(* ===== verification/PaperPath.v ===== *)
(** * The market path of an order (packages/trading-engine/src/paper-path.ts)

    How the price moved since an order was last checked, rebuilt from candles and the
    ticker, and where along it the order fills. *)

From Stdlib Require Import ZArith Lia Bool Ascii Floats.
From stdpp Require Import base strings option list.
From S2P Require Import Prelude JsNumber JsObject JsValue JsFloat JsMath JsText AccountRisk RiskState Execution.
From S2P Require Import ExecutionRecovery PaperAccount.

Local Open Scope float_scope.

(** [None] is the error that the symbol is not a market of the quote. *)
Definition baseAsset (symbol quote : string) : option string :=
  let suffix := String.append "/" quote in
  if endsWith suffix symbol
  then Some (String.substring 0 (String.length symbol - String.length suffix) symbol) else None.

Definition isTriggerType (type : OrderType) : bool :=
  bool_decide (type ∈ [Stop; StopMarket; TakeProfit; TakeProfitMarket]).

(** [type.startsWith("stop")] *)
Definition starts_with_stop (type : OrderType) : bool := bool_decide (type ∈ [Stop; StopMarket]).

(** Whether the trigger is reached by a falling price. *)
Definition falls_to (type : OrderType) (side : OrderSide) : bool :=
  if starts_with_stop type then bool_decide (side = Sell) else bool_decide (side = Buy).

Definition triggerFires (type : OrderType) (side : OrderSide) (price stopPrice : number) : bool :=
  if falls_to type side then price <=? stopPrice else stopPrice <=? price.

Definition trailingStopLevel (side : OrderSide) (extreme trailingPercent : number) : number :=
  match side with
  | Sell => extreme * (1 - trailingPercent / 100)
  | Buy => extreme * (1 + trailingPercent / 100)
  end.

Record PathSegment := { seg_high : number; seg_low : number; seg_tick : bool }.
Record MarketPath := { mp_segments : list PathSegment; mp_checkedAt : number }.
Record PathFire := { fire_index : nat; fire_price : number }.

Definition isFinitePositive (v : option number) : bool :=
  match v with Some n => isFinite n && (0 <? n) | None => false end.

(** ** Building the path *)

Record Kline := { k_timestamp : number; k_open : number; k_high : number; k_low : number; k_close : number; k_volume : number }.

(** A row of the exchange's answer; a missing cell reads as 0. *)
Abbreviation OhlcvRow := (list (option number)).
Definition cell (row : OhlcvRow) (i : nat) : number := default 0 (default None (row !! i)).
Definition kline_of (row : OhlcvRow) : Kline :=
  {| k_timestamp := cell row 0; k_open := cell row 1; k_high := cell row 2; k_low := cell row 3; k_close := cell row 4;
     k_volume := cell row 5 |}.

Inductive Timeframe := OneMinute | FifteenMinutes | OneHour.
Definition timeframe_of (gapMinutes : number) : Timeframe :=
  if gapMinutes <=? 400 then OneMinute else if gapMinutes <=? 6000 then FifteenMinutes else OneHour.
Definition minutesPerCandle (t : Timeframe) : number :=
  match t with OneMinute => 1 | FifteenMinutes => 15 | OneHour => 60 end.
Definition candleDurationMs (t : Timeframe) : number := minutesPerCandle t * 60000.
(** [Math.ceil(120_000 / candleDurationMs) + 1] *)
Definition tail_pages (t : Timeframe) : nat := Z.to_nat (trunc (Math_ceil (120000 / candleDurationMs t) + 1)).

(** A stable sort by timestamp. *)
Fixpoint insert_kline (k : Kline) (l : list Kline) : list Kline :=
  match l with
  | [] => [k]
  | j :: r => if k_timestamp k <=? k_timestamp j then k :: l else j :: insert_kline k r
  end.
Definition sort_klines (l : list Kline) : list Kline := foldr insert_kline [] l.

Definition candle_usable (since now : number) (k : Kline) : bool :=
  isFinite (k_timestamp k) && (since <=? k_timestamp k) && (k_timestamp k <=? now)
  && isFinite (k_high k) && isFinite (k_low k) && (0 <? k_high k) && (0 <? k_low k).

Section Build.
(** [exchange.fetchOHLCV(symbol, timeframe, since, limit)], the [n]th call of a build;
    [None] is a call that throws. *)
Variable fetchOHLCV : nat -> string -> Timeframe -> number -> number -> option (list OhlcvRow).
Variable order : PaperOrder.
Variables since now : number.
Variable t : Timeframe.

Definition candle_duration : number := candleDurationMs t.

(** The path so far: its segments and the cursor before each of them, latest first, the
    start of its latest candle, and its cursor. *)
Record Walk := {
  w_path : list PathSegment;
  w_checkpoints : list number;
  w_previous : option number;
  w_checkedAt : number
}.

Definition latestAllowedStart (previous : option number) : number :=
  match previous with
  | Some p => p + candle_duration
  | None => if since =? ord_timestamp order then since + candle_duration
            else Math_ceil (since / candle_duration) * candle_duration
  end.

(** The loop over the usable candles, up to the first gap. *)
Fixpoint walk_candles (l : list Kline) (w : Walk) : Walk :=
  match l with
  | [] => w
  | k :: rest =>
      if match w_previous w with Some p => k_timestamp k <=? p | None => false end then walk_candles rest w
      else if latestAllowedStart (w_previous w) <? k_timestamp k then w
      else walk_candles rest
        {| w_path := {| seg_high := k_high k; seg_low := k_low k; seg_tick := false |} :: w_path w;
           w_checkpoints := w_checkedAt w :: w_checkpoints w;
           w_previous := Some (k_timestamp k);
           w_checkedAt := Math_min now (k_timestamp k + candle_duration) |}
  end.

(** [Math.min(Math.ceil((now - cursor) / duration) + 2, 500)] *)
Definition page_limit (cursor : number) : number := Math_min (Math_ceil ((now - cursor) / candle_duration) + 2) 500.

(** One page: the candles known after it. *)
Definition fetch_page (n : nat) (cursor : option number) (candles : list Kline) : option (list Kline) :=
  match cursor with
  | None => Some candles
  | Some c =>
      ohlcv ← fetchOHLCV n (ord_symbol order) t c (page_limit c);
      Some (app candles (map kline_of ohlcv))
  end.

(** [while (true)]: at most one page more than [tailPages]. *)
Fixpoint walk_pages (tailPages n : nat) (cursor : option number) (candles : list Kline) (w : Walk) :
    option (Walk * list Kline) :=
  candles ← fetch_page n cursor candles;
  let w' := walk_candles (sort_klines (List.filter (candle_usable since now) candles)) w in
  let checkedAt := w_checkedAt w' in
  if (checkedAt =? now) || (120000 <? now - checkedAt) || (checkedAt =? w_checkedAt w) then Some (w', candles)
  else match tailPages with
  | O => Some (w', candles)
  | S tailPages => walk_pages tailPages (S n) (Some checkedAt) candles w'
  end.

(** An unavailable short tail is deferred, its segments with it. *)
Fixpoint defer_tail (path : list PathSegment) (checkpoints : list number) (checkedAt : number) :
    list PathSegment * number :=
  if (checkedAt <? now) && (now - checkedAt <=? 120000) then
    match checkpoints, path with
    | c :: checkpoints, _ :: path => defer_tail path checkpoints c
    | c :: checkpoints, [] => defer_tail [] checkpoints c
    | [], _ => (path, checkedAt)
    end
  else (path, checkedAt).
End Build.

(** The cursor of an order, [order.lastCheckedAt ?? order.timestamp]. *)
Definition cursor_of (o : PaperOrder) : number := default (ord_timestamp o) (st_lastCheckedAt (ord_state o)).

Definition has_gap (since now : number) : bool := 2 <? (now - since) / 60000.

(** The candles of a symbol that earlier orders fetched are [cached]; [minSince] is the
    earliest cursor among the symbol's orders.  The result carries the candles known
    afterwards; [None] is a fetch that throws. *)
Definition buildMarketPath (fetchOHLCV : nat -> string -> Timeframe -> number -> number -> option (list OhlcvRow))
    (order : PaperOrder) (last now : number) (minSince : option number) (cached : option (list Kline)) :
    option (MarketPath * option (list Kline)) :=
  let since := cursor_of order in
  let finish path checkedAt candles :=
    Some ({| mp_segments := if checkedAt =? now then app path [{| seg_high := last; seg_low := last; seg_tick := true |}]
                            else path;
             mp_checkedAt := checkedAt |}, candles) in
  if has_gap since now then
    let fetchSince := default since minSince in
    let t := timeframe_of ((now - fetchSince) / 60000) in
    let cursor := match cached with None => Some fetchSince | Some _ => None end in
    '(w, candles) ← walk_pages fetchOHLCV order since now t (tail_pages t) 0 cursor (default [] cached)
      {| w_path := []; w_checkpoints := []; w_previous := None; w_checkedAt := since |};
    let (path, checkedAt) := defer_tail now (w_path w) (w_checkpoints w) (w_checkedAt w) in
    finish (rev path) (Math_max since checkedAt) (Some candles)
  else finish [] now cached.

======

▶ _TASK ITEM_
Everything above from the line with "O => Some (w', candles)" to the line with "list PathSegment *", both included, must be repeated exactly, and nothing outside that range.

▶ _REPLY TO THE EXERCISE_
  | O => Some (w', candles)
  | S tailPages => walk_pages tailPages (S n) (Some checkedAt) candles w'
  end.

(** An unavailable short tail is deferred, its segments with it. *)
Fixpoint defer_tail (path : list PathSegment) (checkpoints : list number) (checkedAt : number) :
    list PathSegment * number :=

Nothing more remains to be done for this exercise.